California/Oregon Roadshow

From September 2nd -12th Beth Sawin and Phil Rice, co-developers of Our Climate Ourselves, will be traveling through northern California and Southern Oregon, offering their tools and approach through a series of workshops and informal meetings.

We offer three types of workshops, to meet the needs and interests of a variety of groups. To inquire about hosting us for a workshop, please contact us at the email addresses listed above. All workshops are free of charge and supported by our grant funding, especially via grants from the Morgan Family Foundation and the Hidden Leaf Foundation.  We (and our two school-aged children) also welcome offers of meals and lodging along the way.

The three workshops we are offering are listed below, all we require is a group of 8-30 people, a room to meet in, and a screen or blank wall suitable for showing slides.

1. Our Climate Ourselves Introductory Presentation (2 hours)

A non-technical exploration of climate change for concerned citizens of all backgrounds. Part presentation, part small-group conversation it begins with the basics of the climate system and the pressing need to reduce greenhouse gas pollution. Moving beyond understanding climate change, the session also draws on participants’ personal values and ethics as they explore their own power to respond to climate change. Finally the presentation offers tools for expressing personal concern about climate change in ways that help build societal will to address its fundamental causes.

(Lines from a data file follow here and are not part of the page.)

(* ===== verification/LogLine.v ===== *)
(** * A line of the log (Log.h, Log.cpp)

    What a statement [LOG << a << b;] writes: the constructor of [Log] puts the
    time into the message, the operators append, and the destructor adds the
    place and hands the message to the [LogFile]. *)

From Stdlib Require Import Ascii.
From stdpp Require Import pretty.
From S2P Require Import Prelude LogFile.

Local Open Scope Z_scope.
Local Open Scope cint_scope.

(** ** Operations *)

Definition bytes_of (s : string) : msg := String.list_ascii_of_string s.

(** [to_string], and [sprintf] of [%0wd]. *)
Definition to_string (n : Z) : msg := bytes_of (pretty n).
Definition zero_pad (w : nat) (m : msg) : msg := replicate (w - length m) "0"%char ++ m.
Definition format_0d (w : nat) (n : Z) : msg :=
  if decide (n < 0) then "-"%char :: zero_pad (w - 1) (to_string (- n)) else zero_pad w (to_string n).

Record tm := Tm { tm_year : Z; tm_mon : Z; tm_mday : Z; tm_hour : Z; tm_min : Z; tm_sec : Z }.

Definition GetSystemTime (t : tm) : msg :=
  ["["%char] ++ format_0d 4 (s32 (tm_year t + 1900)) ++ ["-"%char] ++ format_0d 2 (s32 (tm_mon t + 1)) ++
  ["-"%char] ++ format_0d 2 (tm_mday t) ++ [" "%char] ++ format_0d 2 (tm_hour t) ++ [":"%char] ++
  format_0d 2 (tm_min t) ++ [":"%char] ++ format_0d 2 (tm_sec t) ++ ["]"%char].

(** What is put into a message: a C string, an [int] or a [string].  The operator
    for [int] keeps the pointer to the bytes of a [string] that is gone when they
    are read: [found] is what is in that memory then. *)
Inductive piece := PChars (p : option msg) | PInt (n : Z) (found : msg) | PString (s : msg).

Record Log := LOG { log_message : LogMessage; line : Z; filename : msg }.

(** [strlen(NULL)] is an access of [NULL]. *)
Definition put_piece (p : piece) (lm : LogMessage) : option LogMessage :=
  match p with
  | PChars None => None
  | PChars (Some m) => Append (Some (c_str m)) lm
  | PInt _ found => Append (Some (c_str found)) lm
  | PString s => Append (Some s) lm
  end.

Fixpoint put_pieces (ps : list piece) (lm : LogMessage) : option LogMessage :=
  match ps with
  | [] => Some lm
  | p :: ps => lm ← put_piece p lm; put_pieces ps lm
  end.

Definition Log_new (t : tm) (line : Z) (filename : msg) : option Log :=
  lm ← put_piece (PString (GetSystemTime t)) LogMessage_new;
  Some (LOG lm line filename).

(** What the destructor appends; [found] is what it reads for the line number. *)
Definition place (line : Z) (found filename : msg) : list piece :=
  [PChars (Some (bytes_of "     [FileName:")); PString filename; PChars (Some (bytes_of " "));
   PChars (Some (bytes_of "Line:")); PInt line found; PChars (Some (bytes_of "]" ++ ["010"%char]))].

(** [~Log]: the message that [put_write_string] gets, if there is a log file. *)
Definition Log_end (log_file : bool) (found : msg) (l : Log) : option (option msg) :=
  lm ← put_pieces (place (line l) found (filename l)) (log_message l);
  Some (if log_file then Some (lm_text lm) else None).

Definition log_statement (log_file : bool) (t : tm) (line : Z) (found filename : msg) (ps : list piece)
    : option (option msg) :=
  l ← Log_new t line filename;
  lm ← put_pieces ps (log_message l);
  Log_end log_file found (LOG lm line filename).

(** ** Reading a line *)

Definition digits (m : msg) : Z := foldl (λ n c, n * 10 + (Z.of_nat (nat_of_ascii c) - 48)) 0 m.
Definition slice (i n : nat) (m : msg) : msg := take n (drop i m).

Definition parse_time (m : msg) : tm :=
  Tm (digits (slice 1 4 m) - 1900) (digits (slice 6 2 m) - 1) (digits (slice 9 2 m)) (digits (slice 12 2 m))
     (digits (slice 15 2 m)) (digits (slice 18 2 m)).

(** A time that [localtime] gives before the year 10000. *)
Definition tm_ok (t : tm) : Prop :=
  -1900 ≤ tm_year t ≤ 8099 ∧ 0 ≤ tm_mon t ≤ 11 ∧ 1 ≤ tm_mday t ≤ 31 ∧ 0 ≤ tm_hour t ≤ 23 ∧
  0 ≤ tm_min t ≤ 59 ∧ 0 ≤ tm_sec t ≤ 60.

(** The text of a piece as it is read. *)
Definition text_of (p : piece) : msg :=
  match p with PChars m => default [] (c_str <$> m) | PInt _ found => c_str found | PString s => s end.

(** The memory of a temporary still holds the number. *)
Definition intact (p : piece) : Prop :=
  match p with PInt n found => c_str found = to_string n | _ => True end.

(** The pieces that the program can hand over: no [NULL], and so short that the
    length of the message stays an [int]. *)
Definition short (m : msg) : Prop := Z.of_nat (length m) < 2 ^ 31 - 2048.
Definition piece_ok (p : piece) : Prop :=
  match p with
  | PChars None => False
  | PChars (Some m) => short m
  | PInt _ found => short found
  | PString m => short m
  end.

(** The texts of a line after its time. *)
Definition texts (found filename : msg) (ps : list piece) : list msg :=
  (text_of <$> ps) ++ [bytes_of "     [FileName:"; filename; bytes_of " "; bytes_of "Line:"; c_str found;
    bytes_of "]" ++ ["010"%char]].

(** The text of a piece as it is meant. *)
Definition meant (p : piece) : msg := match p with PInt n _ => to_string n | _ => text_of p end.

Definition whole_line (t : tm) (line : Z) (filename : msg) (ps : list piece) : msg :=
  GetSystemTime t ++ mjoin (meant <$> ps) ++ bytes_of "     [FileName:" ++ filename ++ bytes_of " Line:" ++
  to_string line ++ bytes_of "]" ++ ["010"%char].

(** ** Numbers *)

(** Numbers of a fixed width are read back. *)
Definition reads_back (w : nat) (n : Z) : bool :=
  (length (format_0d w n) =? w)%nat && (digits (format_0d w n) =? n).

Lemma read_back_year n : 0 ≤ n < 10000 → length (format_0d 4 n) = 4%nat ∧ digits (format_0d 4 n) = n.
Proof.
  intros Hn. assert (forallb (reads_back 4) (seqZ 0 10000) = true) as Hall by evaluates.
  rewrite forallb_forall in Hall. specialize (Hall n). unfold reads_back in Hall.
  rewrite andb_true_iff, Nat.eqb_eq, Z.eqb_eq in Hall. apply Hall, list_elem_of_In, elem_of_seqZ. lia.
Qed.

Lemma read_back n : 0 ≤ n < 100 → length (format_0d 2 n) = 2%nat ∧ digits (format_0d 2 n) = n.
Proof.
  intros Hn. assert (forallb (reads_back 2) (seqZ 0 100) = true) as Hall by evaluates.
  rewrite forallb_forall in Hall. specialize (Hall n). unfold reads_back in Hall.
  rewrite andb_true_iff, Nat.eqb_eq, Z.eqb_eq in Hall. apply Hall, list_elem_of_In, elem_of_seqZ. lia.
Qed.

(** ** The time *)

(** The stamp is six numbers of known width. *)
Lemma parse_fields (y mo d h mi s rest : msg) :
  length y = 4%nat → length mo = 2%nat → length d = 2%nat → length h = 2%nat → length mi = 2%nat → length s = 2%nat →
  parse_time ((["["%char] ++ y ++ ["-"%char] ++ mo ++ ["-"%char] ++ d ++ [" "%char] ++ h ++ [":"%char] ++ mi ++
    [":"%char] ++ s ++ ["]"%char]) ++ rest) = Tm (digits y - 1900) (digits mo - 1) (digits d) (digits h) (digits mi) (digits s).
Proof.
  intros A1 A2 A3 A4 A5 A6.
  destruct y as [|? [|? [|? [|? [|? ?]]]]]; try discriminate A1.
  destruct mo as [|? [|? [|? ?]]]; try discriminate A2. destruct d as [|? [|? [|? ?]]]; try discriminate A3.
  destruct h as [|? [|? [|? ?]]]; try discriminate A4. destruct mi as [|? [|? [|? ?]]]; try discriminate A5.
  destruct s as [|? [|? [|? ?]]]; try discriminate A6. reflexivity.
Qed.

Lemma parse_time_stamp t rest : tm_ok t → parse_time (GetSystemTime t ++ rest) = t ∧ length (GetSystemTime t) = 21%nat.
Proof.
  intros (Hy & Hmo & Hd & Hh & Hmi & Hs). unfold GetSystemTime.
  rewrite !wraps_id by lia.
  destruct (read_back_year (tm_year t + 1900)) as [L1 E1]; [lia|].
  destruct (read_back (tm_mon t + 1)) as [L2 E2]; [lia|].
  destruct (read_back (tm_mday t)) as [L3 E3]; [lia|]. destruct (read_back (tm_hour t)) as [L4 E4]; [lia|].
  destruct (read_back (tm_min t)) as [L5 E5]; [lia|]. destruct (read_back (tm_sec t)) as [L6 E6]; [lia|].
  split.
  - rewrite parse_fields, E1, E2, E3, E4, E5, E6 by done. destruct t; simpl. f_equal; lia.
  - rewrite !length_app, L1, L2, L3, L4, L5, L6. done.
Qed.

(** ** The message *)

Lemma c_str_length m : (length (c_str m) ≤ length m)%nat.
Proof. induction m as [|c m IH]; simpl; [lia|]. case_decide; simpl; lia. Qed.

Lemma put_pieces_append ps : ∀ lm, Forall piece_ok ps →
  put_pieces ps lm = append_all (Some <$> (text_of <$> ps)) lm.
Proof.
  induction ps as [|p ps IH]; intros lm Hp; [done|]. apply Forall_cons in Hp as [Hp1 Hp].
  cbn [put_pieces fmap list_fmap append_all].
  assert (put_piece p lm = Append (Some (text_of p)) lm) as -> by (by destruct p as [[m|]|n found|m]).
  destruct (Append _ lm) as [lm'|]; [by apply IH|done].
Qed.

Lemma put_pieces_app l1 l2 lm : put_pieces (l1 ++ l2) lm = lm ← put_pieces l1 lm; put_pieces l2 lm.
Proof.
  revert lm. induction l1 as [|b l1 IH]; intros lm; [done|]. cbn [put_pieces app].
  destruct (put_piece b lm) as [lm'|]; [apply IH|done].
Qed.

Lemma texts_short ps : Forall piece_ok ps → Forall short (text_of <$> ps).
Proof.
  intros Hps. apply Forall_fmap. eapply Forall_impl; [exact Hps|]. unfold compose, short. intros p Hp.
  destruct p as [[m|]|n m|m]; simpl in *; unfold short in Hp; [|done| |done]; pose proof (c_str_length m); lia.
Qed.

Lemma texts_eq line found filename ps : texts found filename ps = text_of <$> (ps ++ place line found filename).
Proof. by rewrite fmap_app. Qed.

Lemma place_ok line found filename : short found → short filename → Forall piece_ok (place line found filename).
Proof. intros. unfold place. repeat apply Forall_cons_2; try apply Forall_nil_2; unfold piece_ok, short in *; simpl; lia. Qed.

(** The statement up to the handing over. *)
Lemma log_statement_eq log_file t line found filename ps :
  length (GetSystemTime t) = 21%nat →
  log_statement log_file t line found filename ps =
    lm ← put_pieces (ps ++ place line found filename) (Message 21 (GetSystemTime t));
    Some (if log_file then Some (lm_text lm) else None).
Proof.
  intros H21. unfold log_statement, Log_new. cbn [put_piece].
  unfold LogMessage_new. rewrite Append_fits by (cbn [lm_length lm_text length]; rewrite ?H21; lia).
  cbn [lm_length lm_text app]. rewrite decide_True by (rewrite H21; lia). cbn [mbind option_bind log_message]. rewrite H21, put_pieces_app.
  by destruct (put_pieces ps _) as [lm|].
Qed.

Lemma meant_line t line found filename ps :
  Forall intact ps → c_str found = to_string line →
  GetSystemTime t ++ mjoin (texts found filename ps) = whole_line t line filename ps.
Proof.
  intros Hps Hfound. unfold texts, whole_line. rewrite join_app. f_equal.
  assert (text_of <$> ps = meant <$> ps) as ->.
  { apply list_fmap_ext. intros i p Hp. eapply Forall_lookup_1 in Hps; [|exact Hp]. by destruct p. }
  f_equal. by rewrite Hfound.
Qed.

(** ** Properties *)

(** C38.  What a log statement hands to the log.  After the time come the pieces
    and the place, in order, as many of them as fit: a piece is left out, whole,
    exactly if it would take the message to the 2048 bytes of the buffer, and no
    byte is written outside it.  The time can be read back in any case.  What is
    appended for a number is what is found in the memory of a temporary [string]
    that is gone; only if that is still the number's text, and if the line is
    shorter than the buffer, does the log get the line that is meant. *)
Theorem log_line t line found filename ps :
  tm_ok t → Forall piece_ok ps → short found → short filename →
  ∃ m, log_statement true t line found filename ps = Some (Some m) ∧
    log_statement false t line found filename ps = Some None ∧
    m = GetSystemTime t ++ mjoin (kept 21 (texts found filename ps)) ∧
    kept 21 (texts found filename ps) `sublist_of` texts found filename ps ∧
    parse_time m = t ∧ Z.of_nat (length m) < 2048 ∧
    (21 + Z.of_nat (length (mjoin (texts found filename ps))) < 2048 →
      m = GetSystemTime t ++ mjoin (texts found filename ps)) ∧
    (Forall intact ps → c_str found = to_string line →
      Z.of_nat (length (whole_line t line filename ps)) < 2048 → m = whole_line t line filename ps).
Proof.
  intros Ht Hps Hfound Hfile. pose proof (proj2 (parse_time_stamp t [] Ht)) as H21.
  assert (Forall piece_ok (ps ++ place line found filename)) as Hall by (apply Forall_app; split; [done|by apply place_ok]).
  destruct (append_all_kept (texts found filename ps) (Message 21 (GetSystemTime t)))
    as (lm & E & Htext & Hlen); [simpl; lia|by cbn [lm_length lm_text]; rewrite H21|rewrite (texts_eq line); by apply texts_short|].
  cbn [lm_text lm_length] in Htext. exists (lm_text lm).
  assert (Hwhole : 21 + Z.of_nat (length (mjoin (texts found filename ps))) < 2048 →
    lm_text lm = GetSystemTime t ++ mjoin (texts found filename ps)) by (intros Hs; by rewrite Htext, kept_all).
  rewrite !log_statement_eq, put_pieces_append by done. rewrite (texts_eq line) in E. rewrite E. split_and!; try done.
  - apply kept_sublist.
  - rewrite Htext. by apply parse_time_stamp.
  - intros Hi Hf. rewrite <-(meant_line t line found filename ps Hi Hf). intros Hs. apply Hwhole.
    rewrite length_app in Hs. lia.
Qed.

(** A line, and one whose second piece does not fit. *)
Lemma log_line_witness :
  (∃ m, log_statement true (Tm 124 4 17 9 5 3) 30 (bytes_of "30") (bytes_of "main.cpp")
      [PChars (Some (bytes_of "fd: ")); PInt 7 (bytes_of "7")] = Some (Some m) ∧
    m = bytes_of "[2024-05-17 09:05:03]fd: 7     [FileName:main.cpp Line:30]" ++ ["010"%char] ∧
    parse_time m = Tm 124 4 17 9 5 3) ∧
  (∃ m, log_statement true (Tm 124 4 17 9 5 3) 30 (bytes_of "?") (bytes_of "main.cpp")
      [PChars (Some (bytes_of "fd: ")); PString (replicate 2023 "x"%char); PInt 7 (bytes_of "7")] = Some (Some m) ∧
    m = bytes_of "[2024-05-17 09:05:03]fd: 7     [FileName:main.cpp Line:?]" ++ ["010"%char]).
Proof.
  split.
  - destruct (log_line (Tm 124 4 17 9 5 3) 30 (bytes_of "30") (bytes_of "main.cpp")
      [PChars (Some (bytes_of "fd: ")); PInt 7 (bytes_of "7")])
      as (m & E & _ & _ & _ & Hp & _ & _ & Hm); [unfold tm_ok; simpl; lia| |unfold short; simpl; lia..|].
    + repeat apply Forall_cons_2; try apply Forall_nil_2; unfold piece_ok, short; simpl; lia.
    + exists m. split; [exact E|]. split; [|exact Hp].
      rewrite Hm; [evaluates| |evaluates|apply Z.ltb_lt; evaluates].
      repeat apply Forall_cons_2; try apply Forall_nil_2; [exact Logic.I|evaluates].
  - destruct (log_line (Tm 124 4 17 9 5 3) 30 (bytes_of "?") (bytes_of "main.cpp")
      [PChars (Some (bytes_of "fd: ")); PString (replicate 2023 "x"%char); PInt 7 (bytes_of "7")])
      as (m & E & _ & Hm & _); [unfold tm_ok; simpl; lia| |unfold short; simpl; lia..|].
    + repeat apply Forall_cons_2; try apply Forall_nil_2; unfold piece_ok, short; simpl; lia.
    + exists m. split; [exact E|]. rewrite Hm. evaluates.
Defined.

2. Four Capacities for Leadership On Climate Change (1.5 to 2 hours)

This session will provide an introduction to and practice with four kinds of skills that we all can cultivate in order to be more effective leaders in the response to climate change:

  • understanding the dynamic complexity of the climate system,

  • transforming our despair about climate change into empowerment,

  • cultivating and communicating a vision of our communities in the post- fossil fuel age, and

  • opening ourselves to the lessons of climate change.

The session is largely interactive, with conversation and exercises playing a prominent role.

3. Listening to the “Voice” of Climate Change (Flexible – 2 hours to one day.)

The most commonly asked question about climate change is probably: what should we do? This is a critical question, of course. But a second, much more rarely asked question is worth our attention as well: what does climate change show us, about how our home, the Earth, works and about how we might fit into that home? If we could thoroughly open ourselves to their reality, what do melting glaciers, disappearing species, and threatened coastal villages have to say about who we are, and what we are a part of? When pollution produced in one part of the world can devastate the harvest of a farmer on another continent decades later what does that mean for our picture of ourselves and our conception of our community and our neighborhood. And when a forest saved in one place can improve the odds of species and communities thousands of miles away, what does that mean? What does it mean to realize that everything we depend upon depends upon a stable climate.

This workshop will explore such questions through a combination of reflection and experiential work. Our goal is not to offer answers, rather to create the opportunity to use the reality of climate change to sharpen our perceptions and take in our reality with as much clear vision as we can muster.